Product Specifications Per Manufacturer Unless Otherwise Noted:
Field Testing Environment:
Most of my camping, hiking and backpacking occurs in the southeastern Idaho area but spills over into western Wyoming and western Montana. I occasionally get into the mountains of central Idaho as well. The areas I frequent generally range from 5,500 ft (1,600 m) to 8,500 ft (2,600 m). The weather in southeastern Idaho is fairly typical of a high desert plain. Spring weather is generally windy and wet. Summer weather is usually dry, hot, and windy as might be expected in a high desert plain. Average temperatures from May through September range from 38º F (3º C) to 86º F (30º C). However, we have been known to have frosty mornings even in July.
Item: Aries Mesh tent
Manufacturer Web Page: http://www.orgear.com
Color: Green exterior with a yellow interior
Year Manufactured: 2007
Manufacturer Suggested Retail Price: $250.00 US
Manufacturer's General Description (from web site):
"Perfect for backpacking, mountaineering, or spring ski touring, this 3-season tent provides complete 2-person protection at less than 5 pounds. The robust design is inherited from proven expedition tents, yet lightweight components make it a welcome addition to your pack. The polyurethane-coated rainfly shelters you from all forms of precipitation, while the no-see-um mesh canopy keeps air moving to prevent condensation." Exped claims that set-up time for the Aries Mesh is 2 minutes.
Examination and Set Up:
The Exped Aries Mesh tent arrived via UPS in perfect condition. After opening the cardboard box, I found the tent and accessories were contained in a side opening stuff sack with a draw cord closure. This is the first time I have seen a side opening stuff sack. See photograph below. Inside the stuff sack was the tent and two small green storage sacks. The 2 poles were housed in one and the 16 stakes, 8 guy lines and repair items (self-adhesive, matching patches, one spare pole section, one zipper pull and window supports) in the second. There was a hang tag with instructions in three languages. The warranty on the English version of the hang tag indicates that all Exped products carry a limited 5-year warranty against defects in materials or workmanship. Any warrantable defects "will be replaced or repaired at no charge, at Exped's discretion." The hang tag reminds users that Exped's outdoor products will not stand up to abuse and the warranty will be invalidated by any such abuse. The tag goes on to state, "Exped products are designed to be lightweight and functional, not heavy and indestructible."
Stiff Tension Pocket
Side Opening Stuff Sack
The instructions also outline the features and specifications including the tension pocket (see photograph above), the cord line tensioners, adjustable hoop vents (see photograph below), and the aerodynamic shape. Exped claims that the round tunnel shape and tensioning options on the Aries Mesh keep it stable in high winds. There are two pole sleeves in the shell. The Aries is designed with five guy line loops on each pole sleeve. According to Exped, the lowest guy line loop, at 16 inches (41 cm) above the ground, offers the greatest support because "this is the point at which poles begin to yield to the wind." The instructions also provide guidance on ventilation: "Ventilation is critical to the prevention of condensation inside any tent as well as your well being in hot climates. Adjustable hooped vents at both ends increase draft. Mosquito netting canopy increases air flow. Tent back panel can be rolled up exposing the canopy for venting. ... The gap between ground and fabric on the side with the tension pockets can be increased to achieve the chimney effect and increase air flow. Generous space between rainfly and canopy reduces condensation and prevents both parts from touching." See photograph below.

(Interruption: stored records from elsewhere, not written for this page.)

(* ===== verification/PyText.v ===== *)
(** * Texts of the standard library

    [base64.b64encode], [hashlib.sha1], [json.dumps], [re.escape] and the substitutions of runs
    of characters, on ASCII text. *)
From stdpp Require Import prelude strings.
From Stdlib Require Import Ascii ZArith Lia.
From S2P Require Import Prelude PyStr StrLemmas PyVal.

Open Scope list_scope.

(** A double quote as a text. *)
Definition q : string := String dquote EmptyString.

(** A line feed as a text. *)
Definition nl : string := String (ascii_of_N 10) EmptyString.

(** The bytes of a text, [s.encode()]. *)
Definition encode (s : string) : list Z := map (λ a, Z.of_N (N_of_ascii a)) (String.list_ascii_of_string s).

(** ** Runs of characters *)

Definition is_lower_alnum (a : ascii) : bool :=
  let n := N_of_ascii a in is_digit a || ((97 <=? n) && (n <=? 122))%N.

(** [re.sub(r"\[^…\]+", sep, s)]: a run of characters that are not kept becomes one [sep]. *)
Fixpoint sub_runs (keep : ascii → bool) (sep : ascii) (in_run : bool) (s : string) : string :=
  match s with
  | EmptyString => EmptyString
  | String a s' =>
      if keep a then String a (sub_runs keep sep false s')
      else if in_run then sub_runs keep sep true s' else String sep (sub_runs keep sep true s')
  end.

(** [s.lstrip(c)], [s.rstrip(c)] and [s.strip(c)] for one character. *)
Fixpoint lstrip_char (c : ascii) (s : string) : string :=
  match s with
  | String a s' => if decide (a = c) then lstrip_char c s' else s
  | EmptyString => EmptyString
  end.
Definition rstrip_char (c : ascii) (s : string) : string := String.rev (lstrip_char c (String.rev s)).
Definition strip_char (c : ascii) (s : string) : string := rstrip_char c (lstrip_char c s).

(** As [re.escape]: the characters with a meaning in a pattern take a backslash. *)
Definition re_special : list ascii :=
  String.list_ascii_of_string "()[]{}?*+-|^$\.&~# " ++ map ascii_of_N [9; 10; 13; 11; 12]%N.
Fixpoint re_escape (s : string) : string :=
  match s with
  | EmptyString => EmptyString
  | String a s' =>
      if existsb (Ascii.eqb a) re_special then String backslash (String a (re_escape s'))
      else String a (re_escape s')
  end.

(** ** JSON *)

(** One character of a JSON text. *)
Definition json_char (a : ascii) : string :=
  let n := N_of_ascii a in
  if decide (a = dquote) then String backslash q
  else if decide (a = backslash) then String backslash (String backslash EmptyString)
  else if (n =? 10)%N then "\n"
  else if (n =? 13)%N then "\r"
  else if (n =? 9)%N then "\t"
  else if (n =? 8)%N then "\b"
  else if (n =? 12)%N then "\f"
  else if ((n <? 32) || (n =? 127))%N then "\u00" +:+ hex2 (Z.of_N n)
  else String a EmptyString.

Definition json_string (s : string) : string :=
  q +:+ String.concat "" (map json_char (String.list_ascii_of_string s)) +:+ q.

(** As [json.dumps]. *)
Fixpoint json_dumps (v : val) : string :=
  match v with
  | VNone => "null"
  | VBool b => if b then "true" else "false"
  | VInt z => str_of_Z z
  | VStr s => json_string s
  | VList l => "[" +:+ join ", " (map json_dumps l) +:+ "]"
  | VDict d =>
      "{" +:+ join ", " ((fix fields (d : list (string * val)) : list string :=
                            match d with [] => [] | (k, x) :: d' => (json_string k +:+ ": " +:+ json_dumps x) :: fields d' end) d)
      +:+ "}"
  end.

(** ** Base 64 *)

Definition b64_alphabet : string := "ABCDEFGHIJKLMNOPQRSTUVWXYZabcdefghijklmnopqrstuvwxyz0123456789+/".
Definition b64_digit (z : Z) : ascii := default "="%char (String.get (Z.to_nat z) b64_alphabet).

Fixpoint b64_groups (l : list Z) : string :=
  match l with
  | x :: y :: z :: l' =>
      String (b64_digit (Z.shiftr x 2))
        (String (b64_digit (Z.lor (Z.shiftl (Z.land x 3) 4) (Z.shiftr y 4)))
          (String (b64_digit (Z.lor (Z.shiftl (Z.land y 15) 2) (Z.shiftr z 6)))
            (String (b64_digit (Z.land z 63)) (b64_groups l'))))
  | [x; y] =>
      String (b64_digit (Z.shiftr x 2))
        (String (b64_digit (Z.lor (Z.shiftl (Z.land x 3) 4) (Z.shiftr y 4)))
          (String (b64_digit (Z.shiftl (Z.land y 15) 2)) "="))
  | [x] => String (b64_digit (Z.shiftr x 2)) (String (b64_digit (Z.shiftl (Z.land x 3) 4)) "==")
  | [] => EmptyString
  end.

(** [base64.b64encode(s.encode()).decode()] *)
Definition b64encode (s : string) : string := b64_groups (encode s).

(** ** SHA-1 *)

Definition word (z : Z) : Z := z mod 2 ^ 32.
Definition rotl (n x : Z) : Z := Z.lor (word (Z.shiftl x n)) (Z.shiftr x (32 - n)).

(** The big-endian bytes of a number. *)
Fixpoint be_bytes (n : nat) (z : Z) : list Z :=
  match n with O => [] | S n' => be_bytes n' (Z.shiftr z 8) ++ [Z.land z 255] end.

Definition sha1_pad (bytes : list Z) : list Z :=
  let n := Z.of_nat (length bytes) in
  bytes ++ [128] ++ replicate (Z.to_nat ((55 - n) mod 64)) 0 ++ be_bytes 8 (8 * n).

Fixpoint be_words (l : list Z) : list Z :=
  match l with
  | a :: b :: c :: d :: l' => Z.lor (Z.lor (Z.lor (Z.shiftl a 24) (Z.shiftl b 16)) (Z.shiftl c 8)) d :: be_words l'
  | _ => []
  end.

(** The words of the schedule, the last first. *)
Fixpoint sha1_schedule (n : nat) (w : list Z) : list Z :=
  match n with
  | O => w
  | S n' =>
      let at_ i := nth i w 0 in
      sha1_schedule n' (rotl 1 (Z.lxor (Z.lxor (at_ 2%nat) (at_ 7%nat)) (Z.lxor (at_ 13%nat) (at_ 15%nat))) :: w)
  end.

Definition sha1_state : Type := Z * Z * Z * Z * Z.

(** The function and the constant of round [t]. *)
Definition sha1_f (t b c d : Z) : Z * Z :=
  if t <? 20 then (Z.lor (Z.land b c) (Z.land (word (Z.lnot b)) d), 0x5A827999)
  else if t <? 40 then (Z.lxor (Z.lxor b c) d, 0x6ED9EBA1)
  else if t <? 60 then (Z.lor (Z.lor (Z.land b c) (Z.land b d)) (Z.land c d), 0x8F1BBCDC)
  else (Z.lxor (Z.lxor b c) d, 0xCA62C1D6).

Definition sha1_round (st : sha1_state) (tw : nat * Z) : sha1_state :=
  let '(a, b, c, d, e) := st in
  let '(f, k) := sha1_f (Z.of_nat tw.1) b c d in
  (word (rotl 5 a + f + e + k + tw.2), a, rotl 30 b, c, d).

Definition sha1_block (st : sha1_state) (block : list Z) : sha1_state :=
  let w := rev (sha1_schedule 64 (rev (be_words block))) in
  let '(a, b, c, d, e) := foldl sha1_round st (zip (seq 0 80) w) in
  let '(a0, b0, c0, d0, e0) := st in
  (word (a0 + a), word (b0 + b), word (c0 + c), word (d0 + d), word (e0 + e)).

Fixpoint sha1_blocks (fuel : nat) (st : sha1_state) (l : list Z) : sha1_state :=
  match fuel, l with
  | S fuel', _ :: _ => sha1_blocks fuel' (sha1_block st (take 64 l)) (drop 64 l)
  | _, _ => st
  end.

(** [hashlib.sha1(s.encode()).hexdigest()]; every turn takes a byte at least. *)
Definition sha1_hexdigest (s : string) : string :=
  let l := sha1_pad (encode s) in
  let '(a, b, c, d, e) :=
    sha1_blocks (length l) (0x67452301, 0xEFCDAB89, 0x98BADCFE, 0x10325476, 0xC3D2E1F0) l in
  String.concat "" (map hex2 (concat (map (be_bytes 4) [a; b; c; d; e]))).

Example sha1_abc : sha1_hexdigest "abc" = "a9993e364706816aba3e25717850c26c9cd0d89d".
Proof. vm_compute. reflexivity. Qed.
Example sha1_two_blocks :
  sha1_hexdigest "abcdbcdecdefdefgefghfghighijhijkijkljklmklmnlmnomnopnopq" = "84983e441c3bd26ebaae4aa1f95129e5e54670f1".
Proof. vm_compute. reflexivity. Qed.
Example b64_remainders : map b64encode ["M"; "Ma"; "Man"; "Many"] = ["TQ=="; "TWE="; "TWFu"; "TWFueQ=="].
Proof. vm_compute. reflexivity. Qed.
(** [template_loader.normalize_cluster_member_fields:884-893] a member: the node before the
    decision to defer is already part of the canvas the counts are taken on. *)
Definition normalize_member (fresh_id : string) (clusters_by_id : list (val * val)) (node : val)
    (put : val → val) (topology : val) : res val :=
  data <- idx node "data";;
  data <- normalize_member_install_fields data;;
  data <- normalize_member_role data;;
  node <- set_item node "data" data;;
  node <- normalize_member_disks fresh_id node topology;;
  data <- idx node "data";;
  cid <- get data "clusterId" VNone;;
  o <- vget cid clusters_by_id;;
  match o with
  | Some cluster =>
      defers <- Ok (truthy cluster) <&&> member_defers_ocp_install cluster node (put node);;
      if negb defers then Ok node
      else
        d <- get data "deferOcpInstall" VNone;;
        if bool_decide (d = VBool false) then Ok node
        else
          data <- set_item data "deferOcpInstall" (VBool true);;
          data <- set_item data "powerOnAtDeploy" (VBool false);;
          set_item node "data" data
  | None => Ok node
  end.

(** [template_loader.normalize_cluster_member_fields:878-883] the test of a node. *)
Definition is_member (node : val) : res bool :=
  vm <- has_type node "vmNode";;
  if negb vm then Ok false
  else
    data <- get node "data" VNone;;
    match data with VDict _ => c <- get data "clusterId" VNone;; Ok (truthy c) | _ => Ok false end.
Lemma exchanges_time_S log rq n :
  exchanges_time log rq (S n) = latency log rq + exchanges_time (log ++ [rq]) rq n.
Proof.
  unfold exchanges_time. rewrite <-cons_seq, <-fmap_S_seq. cbn [map].
  change (zsum (?x :: ?l)) with (x + zsum l). f_equal; [unfold again; cbn; by rewrite app_nil_r|].
  f_equal. rewrite map_map. apply map_ext. intros i. by rewrite again_S.
Qed.

Lemma exchanges_time_1 log rq : exchanges_time log rq 1 = latency log rq.
Proof. rewrite exchanges_time_S. apply Z.add_0_r. Qed.

Lemma attempts_S retries left rq :
  attempts network retries (S left) rq =
    ttry (execute_single_request network rq)
      (λ e, if is_retryable_error e && (0 <? left)%nat
            then _ <~ sleep 5000;; attempts network retries left rq
            else traise e)
      tret.
Proof. done. Qed.

Lemma attempts_exact retries k rq s :
  ∃ j, (j ≤ k)%nat ∧
    (∀ i, (i < j)%nat → retryable (answer (again (n_log s) rq i) rq)) ∧
    (j = k ∨ ¬ retryable (answer (again (n_log s) rq j) rq)) ∧
    attempts network retries (S k) rq s =
      (mkNet (n_now s + 5000 * Z.of_nat j + exchanges_time (n_log s) rq (S j)) (again (n_log s) rq (S j)),
       answer (again (n_log s) rq j) rq).
Proof.
  revert s. induction k as [|k IH]; intros s; rewrite attempts_S; unfold ttry; rewrite execute_eq.
  - exists 0%nat. split_and!; [done|lia|by left|].
    rewrite exchanges_time_1. unfold again. cbn. rewrite !app_nil_r, Z.add_0_r.
    destruct (answer_cases (n_log s) rq) as [[v ->]|[e ->]]; cbn; by rewrite ?andb_false_r.
  - assert (Hstop : ∀ r, r = answer (n_log s) rq → ¬ retryable r →
      ∃ j, (j ≤ S k)%nat ∧ (∀ i, (i < j)%nat → retryable (answer (again (n_log s) rq i) rq)) ∧
        (j = S k ∨ ¬ retryable (answer (again (n_log s) rq j) rq)) ∧
        (mkNet (n_now s + latency (n_log s) rq) (n_log s ++ [rq]), r) =
          (mkNet (n_now s + 5000 * Z.of_nat j + exchanges_time (n_log s) rq (S j)) (again (n_log s) rq (S j)),
           answer (again (n_log s) rq j) rq)).
    { intros r -> Hr. exists 0%nat. rewrite exchanges_time_1. unfold again. cbn. rewrite !app_nil_r, Z.add_0_r.
      split_and!; [lia|lia|by right|done]. }
    destruct (answer_cases (n_log s) rq) as [[v Hv]|[e He]]; [rewrite Hv|rewrite He].
    { apply Hstop; [done|]. by intros (e & ? & _). }
    destruct (is_retryable_error e) eqn:Hre; [|apply Hstop; [done|intros (e' & [= ->] & ?); congruence]].
    cbn [andb Nat.ltb Nat.leb].
    destruct (IH (mkNet (n_now s + latency (n_log s) rq + 5000) (n_log s ++ [rq]))) as (j & Hj & Hi & Hend & Heq).
    cbn [n_log n_now] in *. exists (S j). rewrite again_S in Hend. split_and!; [lia| | |].
    + intros [|i] Hlt; [unfold again; cbn; rewrite app_nil_r; by exists e|].
      rewrite <-again_S. apply Hi. lia.
    + destruct Hend as [->|Hend]; [by left|by right].
    + unfold tbind, sleep. cbn [n_now n_log]. rewrite Heq, !again_S, (exchanges_time_S (n_log s)).
      f_equal. f_equal. lia.
Qed.

(** The guard of a request: the host is not marked disconnected, or the caller does not mind. *)
Definition let_through (h : ahost) (allow_disconnected : bool) : Prop :=
  allow_disconnected = true ∨ a_agent_status h ≠ Some "disconnected".

Lemma let_through_guard h allow :
  let_through h allow → negb allow && bool_decide (a_agent_status h = Some "disconnected") = false.
Proof. intros [->|Hd]; [done|]. rewrite bool_decide_false by done. by rewrite andb_false_r. Qed.
(** The end of a success: reconnection, then a paused host is active again. *)
Lemma success_end a s0 s :
  seen a s0 s →
  wp (let* h := the_host in
      (if bool_decide (ph_agent_status h ∈ ["disconnected"; "install_failed"]) then
         on_host (with_agent "connected");* plift (a_queue a);* emit (EvRecover (ph_id h))
       else pret ());*
      if String.eqb (ph_state h) "paused" then
        on_host (with_state "active");*
        let* ws := plift (clear_paused_warning (ph_warnings h)) in
        on_host (with_warnings ws)
      else pret ()) s (success_post a s0).
Proof.
  intros (Hh & Hst & Hag & Hw). apply wp_bind. unfold wp at 1. cbn [the_host fst snd].
  set (h := ps_host s) in *.
  assert (Hend : ∀ s1, wf s1 → healthy a s0 s1 → ph_state (ps_host s1) = ph_state h →
    ph_agent_status (ps_host s1) = (if bool_decide (ph_agent_status h ∈ ["disconnected"; "install_failed"])
                                    then "connected" else ph_agent_status h) →
    wp (if String.eqb (ph_state h) "paused" then
          on_host (with_state "active");*
          let* ws := plift (clear_paused_warning (ph_warnings h)) in on_host (with_warnings ws)
        else pret ()) s1 (success_post a s0)).
  { intros s1 Hw1 Hh1 Hst1 Hag1. destruct (String.eqb _ "paused") eqn:Ep.
    - apply String.eqb_eq in Ep. destruct (clear_warning_ok "vm-paused" (ph_warnings h)) as [ws Hws]; [exact Hw|].
      pose proof (wf_cleared _ _ _ Hw Hws) as Hwf. unfold wp, pbind, plift, clear_paused_warning. rewrite Hws. cbn.
      destruct s1 as [h1 sk pl ex ev]; destruct h1; cbn in *. unfold success_post, healthy in *. cbn in *. destruct_and!.
      split_and!; first [done | congruence | right; split; congruence | intros _; by rewrite <-Hag].
    - unfold wp. cbn. split; [done|]. split; [done|]. intros _. by rewrite <-Hag. }
  case_bool_decide as Hin.
  - apply wp_bind. apply wp_bind. unfold wp at 1. cbn [on_host fst snd].
    set (s1 := mkPState _ _ _ _ _).
    assert (H1 : healthy a s0 s1 ∧ wf s1 ∧ ph_state (ps_host s1) = ph_state h ∧ ph_agent_status (ps_host s1) = "connected").
    { unfold s1, healthy, wf in *. fold h. destruct (ps_host s) eqn:E; cbn in *. destruct_and!. split_and!; try done; auto. }
    destruct H1 as (H1 & Hw1 & Hst1 & Hag1).
    apply wp_lift; [intros [] _|intros e _; by split]. unfold wp at 1. cbn [emit fst snd].
    by apply Hend.
  - apply wp_bind. unfold wp at 1. cbn [pret fst snd]. by apply Hend.
Qed.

View of Vestibule Area and Bath Tub Floor
View of Front Door, Interior Canopy and Clothes Line
Front Hoop Vent Over Door
Rear Hoop Vent With Hook and Loop Closure
Since I already had plans for an over-night trip to test a sleeping bag, I deferred tent set-up until the evening of April 20, 2007. I did read the instructions on tent set-up provided by Exped: "Spread the tent and with 2 pegs, stake at the rear end. Slide the poles into the sleeves from the entrance side. (Recommended motion is to pull the sleeve over the pole, rather than to push the pole.) Place the end into the tension pocket and pull tight. Stretch the tent and place the remaining stakes. Use the guy lines if necessary, forming a star pattern that radiates from the tent's center." The instructions also note that the rainfly and the mesh canopy may be set up independently.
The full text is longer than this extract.